The study, led by Shabana Pasha, M.D., Gastroenterology, Mayo Clinic in Arizona, looked at both high definition narrow band imaging and high definition white light endoscopy, technology that enhances the images of the lining of the colon, potentially allowing for more precise removal of pre-cancerous polyps during colonoscopy.
The conclusion: There is no significant difference in rates of detection of pre-cancerous polyps — or missed rates of detection — in either procedure, according to the researchers. “Our results confirm the importance of careful scrutiny for polyps by the physician performing the procedure,” says Dr. Pasha. Both high definition narrow band and high definition white light endoscopy appear to meet the goal of improving the detection of lesions, compared with standard white light colonoscopy, Dr.
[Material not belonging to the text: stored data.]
(* ===== verification/Proximity.v ===== *)
(** * Nearby people

    [mycelium-app/src/proximity]: presence signals, the bounded store of nearby
    signals, match state, the bounded inbox and the match score.  A method that
    looks at the clock takes one reading as an argument. *)

From S2P Require Import Prelude Text.

Open Scope Z_scope.

Definition PROXIMITY_SCOPE : string := "mycelium/proximity/v1".

Record PresenceProfile := mkProfile {
  pf_display_name : option string;
  pf_bio : option string;
  pf_age : option Z;
  pf_gender : option string;
  pf_looking_for : option string;
  pf_interests : list string;
  pf_photo_base64 : option string;
}.

Definition profile_default : PresenceProfile := mkProfile None None None None None [] None.

Record PresenceSignal := mkSignal {
  ps_ephemeral_id : string;
  ps_enc_pubkey_hex : string;
  ps_profile : PresenceProfile;
  ps_created_at_ms : Z;
  ps_ttl_secs : Z;
}.

Record ProximityDirectMessage := mkProxDirect {
  pd_target_enc_pubkey_hex : string;
  pd_sender_enc_pubkey_hex : string;
  pd_encrypted_payload : list byte;
  pd_created_at_ms : Z;
}.

Record ProximityMatchIntent := mkIntent {
  pi_from_enc_pubkey_hex : string;
  pi_created_at_ms : Z;
  pi_ttl_secs : Z;
}.

(** [s.chars().count()] and [s.chars().take(n)] on UTF-8 text: every character
    has one byte that is not a continuation byte *)
Definition chars_count (s : string) : nat := length (filter (fun b => is_cont b = false) (as_bytes s)).

Fixpoint take_chars_bytes (n : nat) (l : list byte) : list byte :=
  match l with
  | [] => []
  | b :: r =>
      if is_cont b then b :: take_chars_bytes n r
      else match n with O => [] | S n => b :: take_chars_bytes n r end
  end.
Definition take_chars (n : nat) (s : string) : string := of_bytes (take_chars_bytes n (as_bytes s)).

Definition profile_validate (p : PresenceProfile) : anyhow unit :=
  if match pf_bio p with Some bio => (120 <? chars_count bio)%nat | None => false end
  then Err "bio must be at most 120 characters"%string else
  if match pf_photo_base64 p with Some photo => 68000 <? Z.of_nat (String.length photo) | None => false end
  then Err "photo_base64 exceeds 50KB limit"%string else Ok tt.

Definition signal_new (enc_pubkey_hex : string) (p : PresenceProfile) (ttl_secs now : Z) (uuid : string)
    : PresenceSignal := mkSignal uuid enc_pubkey_hex p now ttl_secs.

Definition aged_out (now created ttl_secs : Z) : bool := ttl_secs * 1000 <? now -sat created.

Definition signal_is_expired (now : Z) (s : PresenceSignal) : bool := aged_out now (ps_created_at_ms s) (ps_ttl_secs s).

Definition intent_new (from : string) (now : Z) : ProximityMatchIntent := mkIntent from now 300.
Definition intent_is_expired (now : Z) (i : ProximityMatchIntent) : bool := aged_out now (pi_created_at_ms i) (pi_ttl_secs i).

(** ** [ProximityStore] *)

Record ProximityStore := mkProxStore { px_signals : gmap string PresenceSignal; px_max_size : nat }.

Definition prox_store_new : ProximityStore := mkProxStore ∅ 500.

(** [values().min_by_key(created_at_ms)] *)
Fixpoint oldest_signal (l : list PresenceSignal) : option PresenceSignal :=
  match l with
  | [] => None
  | s :: l => match oldest_signal l with
              | Some o => if decide (ps_created_at_ms o < ps_created_at_ms s) then Some o else Some s
              | None => Some s
              end
  end.

Definition signal_values (st : ProximityStore) : list PresenceSignal := (map_to_list (px_signals st)).*2.

Definition prox_insert (signal : PresenceSignal) (st : ProximityStore) : ProximityStore :=
  let signals :=
    if decide (px_max_size st <= size (px_signals st))%nat then
      match oldest_signal (signal_values st) with
      | Some o => delete (ps_ephemeral_id o) (px_signals st)
      | None => px_signals st
      end
    else px_signals st in
  mkProxStore (<[ps_ephemeral_id signal := signal]> signals) (px_max_size st).

Definition active_signals (now : Z) (st : ProximityStore) : list PresenceSignal :=
  sort_by (key_desc ps_created_at_ms) (filter (fun s => signal_is_expired now s = false) (signal_values st)).

Definition prox_prune (now : Z) (st : ProximityStore) : ProximityStore * nat :=
  let kept := filter (fun kv => signal_is_expired now kv.2 = false) (px_signals st) in
  (mkProxStore kept (px_max_size st), (size (px_signals st) - size kept)%nat).

Definition prox_count (now : Z) (st : ProximityStore) : nat :=
  length (filter (fun s => signal_is_expired now s = false) (signal_values st)).

Definition prox_clear (st : ProximityStore) : ProximityStore := mkProxStore ∅ (px_max_size st).

(** ** [ProximityMatchState] *)

Record ProximityMatchState := mkMatches { mt_outgoing : gset string; mt_incoming : gset string }.
Definition matches_default : ProximityMatchState := mkMatches ∅ ∅.
Definition record_outgoing (k : string) (m : ProximityMatchState) : ProximityMatchState :=
  mkMatches ({[k]} ∪ mt_outgoing m) (mt_incoming m).
Definition record_incoming (k : string) (m : ProximityMatchState) : ProximityMatchState :=
  mkMatches (mt_outgoing m) ({[k]} ∪ mt_incoming m).
Definition interest_sent (m : ProximityMatchState) (k : string) : bool := bool_decide (k ∈ mt_outgoing m).
Definition interest_received (m : ProximityMatchState) (k : string) : bool := bool_decide (k ∈ mt_incoming m).
Definition is_mutual (m : ProximityMatchState) (k : string) : bool := interest_sent m k && interest_received m k.
Definition matches_clear (_ : ProximityMatchState) : ProximityMatchState := mkMatches ∅ ∅.

(** ** [ProximityInbox] *)

Record ProximityReceivedMessage := mkProxMsg {
  pr_from_enc_pubkey_hex : string;
  pr_body : string;
  pr_received_at_ms : Z;
}.

Record ProximityInbox := mkProxInbox { pb_messages : list ProximityReceivedMessage; pb_max_size : nat }.
Definition prox_inbox_new : ProximityInbox := mkProxInbox [] 200.

Definition inbox_push (m : ProximityReceivedMessage) (b : ProximityInbox) : ProximityInbox :=
  let l := if decide (pb_max_size b <= length (pb_messages b))%nat then tail (pb_messages b) else pb_messages b in
  mkProxInbox (l ++ [m]) (pb_max_size b).

Definition inbox_since (since_ms : Z) (b : ProximityInbox) : list ProximityReceivedMessage :=
  filter (fun m => since_ms < pr_received_at_ms m) (pb_messages b).
Definition inbox_all (b : ProximityInbox) : list ProximityReceivedMessage := pb_messages b.
Definition inbox_clear (b : ProximityInbox) : ProximityInbox := mkProxInbox [] (pb_max_size b).

(** ** [ProximityMatcher] *)

Record ProximityMatcher := mkMatcher { my_looking_for : option string; my_interests : list string }.
Record MatchScore := mkScore { ms_score : Z; ms_common_interests : list string }.

Definition score (m : ProximityMatcher) (other : PresenceSignal) : MatchScore :=
  let common := filter (fun i => i ∈ pf_interests (ps_profile other)) (my_interests m) in
  let s := wrap 32 (wrap 32 (Z.of_nat (length common)) * 10) in
  let s := if pf_display_name (ps_profile other) is Some _ then wadd 32 s 5 else s in
  let s := if pf_bio (ps_profile other) is Some _ then wadd 32 s 5 else s in
  let s := if pf_photo_base64 (ps_profile other) is Some _ then wadd 32 s 10 else s in
  mkScore s common.

Record ProximityNearbyEntry := mkNearby {
  ne_signal : PresenceSignal;
  ne_interest_sent : bool;
  ne_interest_received : bool;
  ne_is_mutual : bool;
}.

(** ** Properties *)

Lemma oldest_signal_spec l :
  match oldest_signal l with
  | Some o => o ∈ l /\ forall s, s ∈ l -> ps_created_at_ms o <= ps_created_at_ms s
  | None => l = []
  end.
Proof.
  induction l as [|s l IH]; [done|]. cbn [oldest_signal]. destruct (oldest_signal l) as [o|].
  - destruct IH as [Ho Hmin]. destruct (decide (ps_created_at_ms o < ps_created_at_ms s)) as [Hd|Hd].
    + split; [by right|]. intros x [->|Hx]%elem_of_cons; [lia|by apply Hmin].
    + split; [left|]. intros x [->|Hx]%elem_of_cons; [lia|]. specialize (Hmin x Hx). lia.
  - subst. split; [left|]. intros x [->|Hx]%elem_of_cons; [lia|by apply not_elem_of_nil in Hx].
Qed.

Lemma map_size_insert_le {A} (m : gmap string A) k a : (size (<[k := a]> m) <= S (size m))%nat.
Proof. rewrite map_size_insert. destruct (m !! k); cbn; lia. Qed.

(** signals are filed under their own id, at most [max_size] of them *)
Definition prox_inv (st : ProximityStore) : Prop :=
  (0 < px_max_size st)%nat /\ (size (px_signals st) <= px_max_size st)%nat
  /\ forall k s, px_signals st !! k = Some s -> ps_ephemeral_id s = k.

Lemma elem_of_signal_values st s : s ∈ signal_values st <-> exists k, px_signals st !! k = Some s.
Proof.
  unfold signal_values. rewrite list_elem_of_fmap. split.
  - intros ([k s'] & -> & Hin). apply elem_of_map_to_list in Hin. eauto.
  - intros [k Hk]. exists (k, s). split; [done|]. by apply elem_of_map_to_list.
Qed.

(** what remains when room is made *)
Lemma room_spec st :
  prox_inv st -> (px_max_size st <= size (px_signals st))%nat ->
  exists o, oldest_signal (signal_values st) = Some o /\ px_signals st !! ps_ephemeral_id o = Some o
    /\ S (size (delete (ps_ephemeral_id o) (px_signals st))) = size (px_signals st)
    /\ forall k s, px_signals st !! k = Some s -> ps_created_at_ms o <= ps_created_at_ms s.
Proof.
  intros (Hpos & Hle & Hid) Hfull. pose proof (oldest_signal_spec (signal_values st)) as H.
  destruct (oldest_signal (signal_values st)) as [o|].
  - destruct H as [Hin Hmin]. apply elem_of_signal_values in Hin as [k Hk].
    assert (ps_ephemeral_id o = k) as E by eauto. exists o. rewrite E. split_and!; try done.
    + assert (size (px_signals st) ≠ 0%nat) by lia.
      rewrite map_size_delete_Some by (by eexists). lia.
    + intros k' s Hs. apply Hmin. apply elem_of_signal_values. eauto.
  - assert (size (px_signals st) = 0%nat) as Hz; [|lia].
    rewrite map_size_empty_iff. apply map_eq. intros k. rewrite lookup_empty.
    destruct (px_signals st !! k) as [s|] eqn:E; [|done].
    assert (s ∈ signal_values st) as Hin by (apply elem_of_signal_values; eauto).
    rewrite H in Hin. by apply not_elem_of_nil in Hin.
Qed.

(** The store of nearby people is bounded: an insertion keeps at most
    [max_size] signals, makes the new one present, and drops at most one other,
    only when the store is full and then one that no stored signal is older
    than; pruning keeps exactly the unexpired ones and reports how many went. *)
Theorem proximity_store_bounded (st : ProximityStore) (x : PresenceSignal) (now : Z) :
  prox_inv st ->
  let st' := prox_insert x st in
  prox_inv st' /\ px_signals st' !! ps_ephemeral_id x = Some x
  /\ (forall k s, px_signals st !! k = Some s -> k ≠ ps_ephemeral_id x -> px_signals st' !! k ≠ Some s ->
       (px_max_size st <= size (px_signals st))%nat
       /\ (forall k' s', px_signals st !! k' = Some s' -> ps_created_at_ms s <= ps_created_at_ms s')
       /\ forall k' s', px_signals st !! k' = Some s' -> k' ≠ k -> k' ≠ ps_ephemeral_id x -> px_signals st' !! k' = Some s')
  /\ prox_inv (prox_prune now st).1
  /\ (forall k s, px_signals (prox_prune now st).1 !! k = Some s <->
        px_signals st !! k = Some s /\ signal_is_expired now s = false)
  /\ ((prox_prune now st).2 + size (px_signals (prox_prune now st).1) = size (px_signals st))%nat.
Proof.
  intros Hinv. pose proof Hinv as (Hpos & Hle & Hid). cbn zeta.
  assert (size (filter (fun kv : string * PresenceSignal => signal_is_expired now kv.2 = false) (px_signals st))
          <= size (px_signals st))%nat as Hsz by apply map_size_filter.
  assert (forall k s, px_signals (prox_prune now st).1 !! k = Some s <->
        px_signals st !! k = Some s /\ signal_is_expired now s = false) as Hpr.
  { intros k s. cbn. by rewrite map_lookup_filter_Some. }
  assert (prox_inv (prox_prune now st).1) as Hpi.
  { split_and!; cbn; [done|lia|]. intros k s H. apply (Hpr k s) in H as [H _]. eauto. }
  unfold prox_insert. destruct (decide (px_max_size st <= size (px_signals st))%nat) as [Hfull|Hroom].
  - destruct (room_spec st Hinv Hfull) as (o & -> & Ho & Hs & Hmin). split_and!.
    + split_and!; cbn [px_signals px_max_size]; [done| |].
      * etransitivity; [apply map_size_insert_le|]. lia.
      * intros k s [[<- <-]|[_ H]]%lookup_insert_Some; [done|].
        apply lookup_delete_Some in H as [_ H]. eauto.
    + apply lookup_insert_eq.
    + intros k s Hk Hne Hgone. cbn [px_signals] in *.
      assert (k = ps_ephemeral_id o) as ->.
      { destruct (decide (k = ps_ephemeral_id o)); [done|]. destruct Hgone.
        by rewrite lookup_insert_ne, lookup_delete_ne. }
      assert (s = o) as -> by congruence. split_and!; [done|done|].
      intros k' s' Hk' H1 H2. by rewrite lookup_insert_ne, lookup_delete_ne.
    + done.
    + done.
    + cbn. lia.
  - split_and!.
    + split_and!; cbn [px_signals px_max_size]; [done| |].
      * etransitivity; [apply map_size_insert_le|]. lia.
      * intros k s [[<- <-]|[_ H]]%lookup_insert_Some; [done|]. eauto.
    + apply lookup_insert_eq.
    + intros k s Hk Hne Hgone. destruct Hgone. cbn [px_signals]. by rewrite lookup_insert_ne.
    + done.
    + done.
    + cbn. lia.
Qed.

(** The inbox never holds more than its limit and always ends with the newest
    message; it drops only from the front. *)
Lemma inbox_push_bounded (m : ProximityReceivedMessage) (b : ProximityInbox) :
  (0 < pb_max_size b)%nat -> (length (pb_messages b) <= pb_max_size b)%nat ->
  let b' := inbox_push m b in
  (length (pb_messages b') <= pb_max_size b')%nat /\ pb_max_size b' = pb_max_size b
  /\ exists k, pb_messages b' = k ++ [m] /\ k `suffix_of` pb_messages b.
Proof.
  intros Hpos Hle. unfold inbox_push. destruct (decide _) as [Hf|Hf]; cbn.
  - destruct (pb_messages b) as [|x l] eqn:E; [cbn in Hf; lia|]. cbn in *. rewrite length_app. cbn.
    split_and!; [lia|done|]. exists l. split; [done|]. by exists [x].
  - rewrite length_app. cbn. split_and!; [lia|done|]. by exists (pb_messages b).
Qed.

(** The nearby list shows unexpired signals only, newest first. *)
Lemma active_signals_spec now st :
  StronglySorted (key_desc ps_created_at_ms) (active_signals now st)
  /\ forall s, s ∈ active_signals now st <-> (exists k, px_signals st !! k = Some s) /\ signal_is_expired now s = false.
Proof.
  split; [apply sort_by_sorted; apply _|]. intros s. unfold active_signals.
  rewrite elem_of_sort_by, list_elem_of_filter, elem_of_signal_values. tauto.
Qed.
Pasha notes.
Standard colonoscopy utilizes a white light to illuminate the colon, while narrow band imaging uses a blue light, providing higher contrast to detect polyps. It is called “narrow band” imaging because of the narrower wavelength.
Results of the Mayo Clinic study were based on pooled data involving more than nine studies and 3,000 participants.
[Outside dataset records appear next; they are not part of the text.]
(** C24. Once an app id is revoked, whatever happens to the store afterwards, no
    bundle with that id passes installation again, in either trust mode. *)
Theorem revocation_is_final app d d' :
  revoked app d -> rtc store_step d d' ->
  revoked app d'
  /\ forall bytes b trust allow now, load_from_bytes bytes = Ok b -> mf_id (bu_manifest b) = app ->
       exists e, install_verified bytes trust allow now d' = (d', Err e).
Proof.
  intros Hr Hs. assert (revoked app d') as Hr'.
  { induction Hs as [|d1 d2 d3 H1 _ IH]; [done|]. apply IH. by eapply store_step_revoked. }
  split; [done|]. intros bytes b trust allow now Hb <-.
  destruct (preview_install bytes d') as [d2 [p|e]] eqn:Ep.
  - apply preview_inv in Ep as (_ & b' & _ & _ & Hb' & _ & _ & _ & Hf & _). rewrite Hb in Hb'. injection Hb' as <-.
    unfold revoked in Hr'. by rewrite Hf in Hr'.
  - exists e. apply preview_pure in Ep as E. subst d2. by apply ST_bind_Err.
Qed.

(** ** Reputation *)

Definition rep_in_range (d : Db) : Prop :=
  forall app r, get_json app (db_view d "miniapp_reputation") = Ok (Some r) -> 0 <= rep_score r <= 100.

Lemma get_json_ext {A} `{Sa : Serde A} key t t' :
  tree_view t !! key = tree_view t' !! key -> get_json (A := A) key t = get_json key t'.
Proof. intros H. unfold get_json. by rewrite !tree_get_view, H. Qed.

Lemma keeps_delta_range app delta now : keeps rep_in_range (apply_delta app delta now).
Proof.
  unfold apply_delta. apply keeps_bind; [by intros d Hd; unfold rep_load, mbind, ST_bind; rewrite read_tree_eq; case_match|].
  intros r0. apply keeps_bind; [|intros; apply keeps_ret].
  intros d Hd. unfold rep_save.
  destruct (write_json "miniapp_reputation" app (mkAppRep (Z.max 0 (Z.min 100 (rep_score r0 + delta))) now) d)
    as (d' & -> & Hg & Ho & _). cbn [fst]. intros a r Hr.
  destruct (decide (a = app)) as [->|Hne].
  - rewrite Hg in Hr. injection Hr as <-. cbn. lia.
  - apply (Hd a). rewrite <- Hr. symmetry. by apply get_json_ext, Ho.
Qed.

Lemma rep_local : local "miniapp_reputation" rep_in_range.
Proof. intros x y E H a r. rewrite E. apply H. Qed.

(** Every stored reputation is a score between 0 and 100: true of a new store
    and kept by every operation, whatever the deltas. *)
Theorem reputation_in_range d d' : rep_in_range d -> rtc store_step d d' -> rep_in_range d'.
Proof.
  intros Hd Hs. induction Hs as [|d1 d2 d3 H1 _ IH]; [done|]. apply IH.
  pose proof rep_local as Hl. revert H1 Hd. apply (store_step_local "miniapp_reputation"); try done.
  - intros. by eapply keeps_other; [..|apply only_prefs].
  - apply keeps_delta_range.
  - intros. by eapply keeps_other; [..|apply only_revoke].
  - intros. by eapply keeps_other; [..|apply only_defaults].
Qed.

Lemma rep_in_range_new : rep_in_range db_new.
Proof. intros app r. rewrite db_view_new, get_json_none; [done|]. by rewrite tree_view_new. Qed.

(** ** Preferences *)

(** every row of the preferences parses *)
Definition prefs_parse (d : Db) : Prop :=
  forall app, exists o : option AppPrefs, get_json app (db_view d "miniapp_prefs") = Ok o.

Lemma prefs_parse_new : prefs_parse db_new.
Proof. intros app. exists None. rewrite db_view_new. apply get_json_none. by rewrite tree_view_new. Qed.

Lemma prefs_local : local "miniapp_prefs" prefs_parse.
Proof. intros x y E H a. rewrite E. apply H. Qed.

Lemma keeps_prefs_parse id b : keeps prefs_parse (set_safe_mode id b).
Proof.
  apply keeps_bind; [by intros d Hd; unfold prefs_load, mbind, ST_bind; rewrite read_tree_eq; case_match|]. intros _ d Hd.
  destruct (write_json "miniapp_prefs" id (mkPrefs b) d) as (d' & -> & Hg & Ho & _). cbn [fst]. intros a.
  destruct (decide (a = id)) as [->|Hne]; [by eexists|]. destruct (Hd a) as [o Ha]. exists o. rewrite <- Ha. by apply get_json_ext, Ho.
Qed.

Lemma prefs_stay_parsed d d' : prefs_parse d -> rtc store_step d d' -> prefs_parse d'.
Proof.
  intros Hd Hs. induction Hs as [|d1 d2 d3 H1 _ IH]; [done|]. apply IH.
  pose proof prefs_local as Hl. revert H1 Hd. apply (store_step_local "miniapp_prefs"); try done.
  - intros. apply keeps_prefs_parse.
  - intros. by eapply keeps_other; [..|by apply only_delta].
  - intros. by eapply keeps_other; [..|apply only_revoke].
  - intros. by eapply keeps_other; [..|apply only_defaults].
Qed.

Lemma prefs_load_ok app d : prefs_parse d -> is_ok (prefs_load app d).2 = true.
Proof. intros H. destruct (H app) as [o E]. unfold prefs_load, mbind, ST_bind. by rewrite read_tree_eq, E. Qed.

(** ** Two views of safe mode *)

(** C25. [policy.rs] reports safe mode, forced or chosen, and revocation from its
    own reading of the rows; it always agrees with what [prefs.rs] enforces on
    bridge calls and with the check of [preview_install]. *)
Theorem policy_agrees_with_enforcement app with_store d d' p :
  policy_load_with_store app with_store d = (d', Ok p) ->
  d' = d /\ effective_safe_mode app d = (d, Ok (mp_safe_mode_active p))
  /\ is_app_revoked app d = (d, Ok (mp_revoked p))
  /\ mp_safe_mode_active p = mp_user_safe_mode p || mp_safe_mode_forced p
  /\ (mp_safe_mode_suggested p = true -> mp_safe_mode_active p = false /\ 40 <= mp_reputation_score p < 70).
Proof.
  assert (forall A n (f : Tree -> anyhow A) x y a, read_tree n f x = (y, Ok a) -> y = x) as Hr.
  { intros A n f x y a H. rewrite read_tree_eq in H. by injection H as <- _. }
  unfold policy_load_with_store. intros (d1 & rep & Hrep & H)%ST_bind_inv.
  assert (d1 = d) as ->. { apply ST_bind_inv in Hrep as (x & o & Hx & [= <- _]). by eapply Hr. }
  apply ST_bind_inv in H as (d1 & prefs & Hp & H).
  assert (d1 = d) as ->. { apply ST_bind_inv in Hp as (x & o & Hx & [= <- _]). by eapply Hr. }
  apply ST_bind_inv in H as (d1 & rev & Hv & H).
  assert (d1 = d) as ->. { rewrite is_app_revoked_eq in Hv. by injection Hv as <- _. }
  apply ST_bind_inv in H as (d1 & d2 & [= <- <-] & [= <- <-]). cbn. split_and!; try done.
  - unfold effective_safe_mode. rewrite (ST_bind_Ok _ _ _ _ _ Hp). destruct (pr_safe_mode prefs); [done|].
    by rewrite (ST_bind_Ok _ _ _ _ _ Hrep).
  - unfold suggest_safe_mode, forced_safe_mode, SCORE_FORCE_SAFE, SCORE_SUGGEST_SAFE.
    rewrite !andb_true_iff, !negb_true_iff. intros [[[H1 H2] H3] H4]. split; [by rewrite H3, H4|lia].
Qed.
Mayo researchers note that previous studies on the topic have resulted in conflicting and inconsistent data. While further study is needed, Dr. Pasha explains that a potential advantage of narrow band imaging may be the enhanced recognition of benign polyps versus adenomas, which are pre-cancerous lesions.
Other Mayo Clinic physicians who were part of the research included Jonathan Leighton, M.D.; Edwyn Harrison, M.D.; Suryakanth Gurudu, M.D.; Francisco Ramirez, M.D. and David Fleischer, M.D.
Results of the study were printed in the online version of the American Journal of Gastroenterology.